Il y a des inconvénients avec la nouvelle étude. Comme il s’agit d’un modèle mathématique, ses résultats ne peuvent pas être directement appliqués au monde réel, a noté Glatt.

L’étude ne donne pas non plus toutes les informations nécessaires pour empêcher la propagation du COVID-19 car elle ne peut pas estimer le risque d’infection réel posé par la quantité de virus dans l’air, a noté le Dr Michael Klompas, un médecin spécialiste des maladies infectieuses et épidémiologiste hospitalier associé au Brigham and Women’s Hospital de Boston.

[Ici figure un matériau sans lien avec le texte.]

(** The boolean is the source's return value; the result is its [ResolveResult&]. *)
Definition ValidateResolution (caps : Caps) (config : UserRecorderConfig) (r : ResolveResult)
    : bool * ResolveResult :=
  let constraint := q_resolution caps in
  let width := output_width config in
  let height := output_height config in
  if (frame_rate_num config =? 0) || (frame_rate_den config =? 0) then
    (false, AddInvalid "frame_rate" "frame_rate_num and frame_rate_den must both be non-zero." r)
  else if xorb (width =? 0) (height =? 0) then
    (false, AddInvalid (if width =? 0 then "output_width" else "output_height")
              "Output width and height must both be zero or both be non-zero." r)
  else if negb (max_width constraint =? 0) && (width >? max_width constraint) then
    (false, AddInvalid "output_width" "Requested width exceeds maximum supported width." r)
  else if negb (max_height constraint =? 0) && (height >? max_height constraint) then
    (false, AddInvalid "output_height" "Requested height exceeds maximum supported height." r)
  else if must_be_even constraint && negb (width =? 0) && negb (width mod 2 =? 0) then
    (false, AddInvalid "output_width" "Width must be even when non-zero." r)
  else if must_be_even constraint && negb (height =? 0) && negb (height mod 2 =? 0) then
    (false, AddInvalid "output_height" "Height must be even when non-zero." r)
  else (true, r).

Definition FinalizeSelectableResult (caps : Caps) (field : string) (r : ResolveResult)
    : ResolveResult :=
  let '(ok, r) := ValidateResolution caps (resolved_config r) r in
  if negb ok then r
  else
    let combo := QueryResolvedCombo caps (resolved_config r) in
    if negb (IsSelectable (level combo)) then
      AddInvalid field (reason_or "The requested configuration is not selectable." combo) r
    else AddWarningForUnvalidated combo (set_succeeded r).

(** [ResolveChange], the container alternative. *)
Definition ResolveContainer (caps : Caps) (current : UserRecorderConfig) (c : Container)
    : ResolveResult :=
  let r := start_result (with_container c current) in
  let cfg := resolved_config r in
  let combo := QueryResolvedCombo caps cfg in
  if IsSelectable (level combo) then FinalizeSelectableResult caps "container" r
  else
    let preferred_audio := ContainerCompatRegistry.PreferredAudioCodec c in
    let candidate := with_audio preferred_audio cfg in
    if bool_decide (audio_codec cfg <> preferred_audio)
       && IsSelectable (level (QueryResolvedCombo caps candidate)) then
      let r := add_adjustment (mkAdjustment "audio_codec" (AudioCodecToString (audio_codec cfg))
                 (AudioCodecToString preferred_audio)
                 "Adjusted to preferred codec for selected container.") r in
      FinalizeSelectableResult caps "container" (set_config candidate r)
    else
      let preferred_video := ContainerCompatRegistry.PreferredVideoCodec c in
      let candidate := with_audio preferred_audio (with_video preferred_video cfg) in
      if bool_decide (video_codec cfg <> preferred_video)
         && IsSelectable (level (QueryResolvedCombo caps candidate)) then
        let r := if bool_decide (video_codec cfg <> preferred_video) then
                   add_adjustment (mkAdjustment "video_codec" (VideoCodecToString (video_codec cfg))
                     (VideoCodecToString preferred_video)
                     "Adjusted video codec to preferred for selected container.") r
                 else r in
        let r := if bool_decide (audio_codec cfg <> preferred_audio) then
                   add_adjustment (mkAdjustment "audio_codec" (AudioCodecToString (audio_codec cfg))
                     (AudioCodecToString preferred_audio)
                     "Adjusted audio codec to preferred for selected container.") r
                 else r in
        FinalizeSelectableResult caps "container" (set_config candidate r)
      else
        AddInvalid "container"
          "Container requires codec fallback, but no selectable combination was found." r.

(** The 4:2:0 and the 8-bit fallback shared by [ResolveChange] and [ValidateConfig]:
    [inl] is the early [return result], [inr] continues with the updated result. *)
Definition chroma_fallback (caps : Caps) (why : string) (r : ResolveResult)
    : ResolveResult + ResolveResult :=
  if negb (IsSelectable (level (QueryResolvedCombo caps (resolved_config r))))
     && bool_decide (chroma (resolved_config r) <> Cs420) then
    if negb (IsSelectable (level (q_chroma caps Cs420))) then
      inl (AddInvalid "chroma" "Fallback chroma 4:2:0 is not selectable." r)
    else
      let r := add_adjustment (mkAdjustment "chroma" (ChromaToString (chroma (resolved_config r)))
                 (ChromaToString Cs420) why) r in
      inr (set_config (with_chroma Cs420 (resolved_config r)) r)
  else inr r.

Definition depth_fallback (caps : Caps) (why : string) (r : ResolveResult)
    : ResolveResult + ResolveResult :=
  if negb (IsSelectable (level (QueryResolvedCombo caps (resolved_config r))))
     && bool_decide (bit_depth (resolved_config r) <> Bit8) then
    if negb (IsSelectable (level (q_depth caps Bit8))) then
      inl (AddInvalid "bit_depth" "Fallback bit depth 8-bit is not selectable." r)
    else
      let r := add_adjustment (mkAdjustment "bit_depth" (BitDepthToString (bit_depth (resolved_config r)))
                 (BitDepthToString Bit8) why) r in
      inr (set_config (with_depth Bit8 (resolved_config r)) r)
  else inr r.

« Nous ne nous soucions pas de savoir si ce virus est dans l’air ou non. Nous nous soucions de savoir si vous serez infecté ou non », a déclaré Klompas. « C’est un bon élément constitutif et une étude de contexte utile, mais cela ne nous donne pas la réponse à ce que nous voulons savoir. »

Cela dit, le port d’un masque empêcherait les super épandeurs de remplir l’air de virus, a conclu Glatt.

« Il est stupéfiant de savoir pourquoi les gens sont si résistants au port d’un masque », a déclaré Glatt. « Ils doivent comprendre qu’ils ne portent pas le masque pour eux-mêmes. Ils portent le masque pour des personnes qui ne sont malheureusement pas capables de se protéger. Ils portent le masque pour tout le monde dans le monde, pas pour eux-mêmes. »


Suivez les dernières nouvelles sur l’épidémie de coronavirus (COVID-19)


Plus d’information:
Les Centers for Disease Control and Prevention des États-Unis en ont plus sur le COVID-19.

Copyright © 2020 HealthDay. Tous les droits sont réservés.

Citation: Les «  super épandeurs  » du COVID-19 remplissent rapidement la pièce de virus, mais les masques aident (27 juillet 2020) récupéré le 27 juillet 2020 sur https://medicalxpress.com/news/2020-07-covid-super-spreaders-quickly- room.html

Ce document est soumis au droit d’auteur. En dehors de toute utilisation équitable à des fins d’étude ou de recherche privée, aucune partie ne peut être reproduite sans l’autorisation écrite. Le contenu est fourni seulement pour information.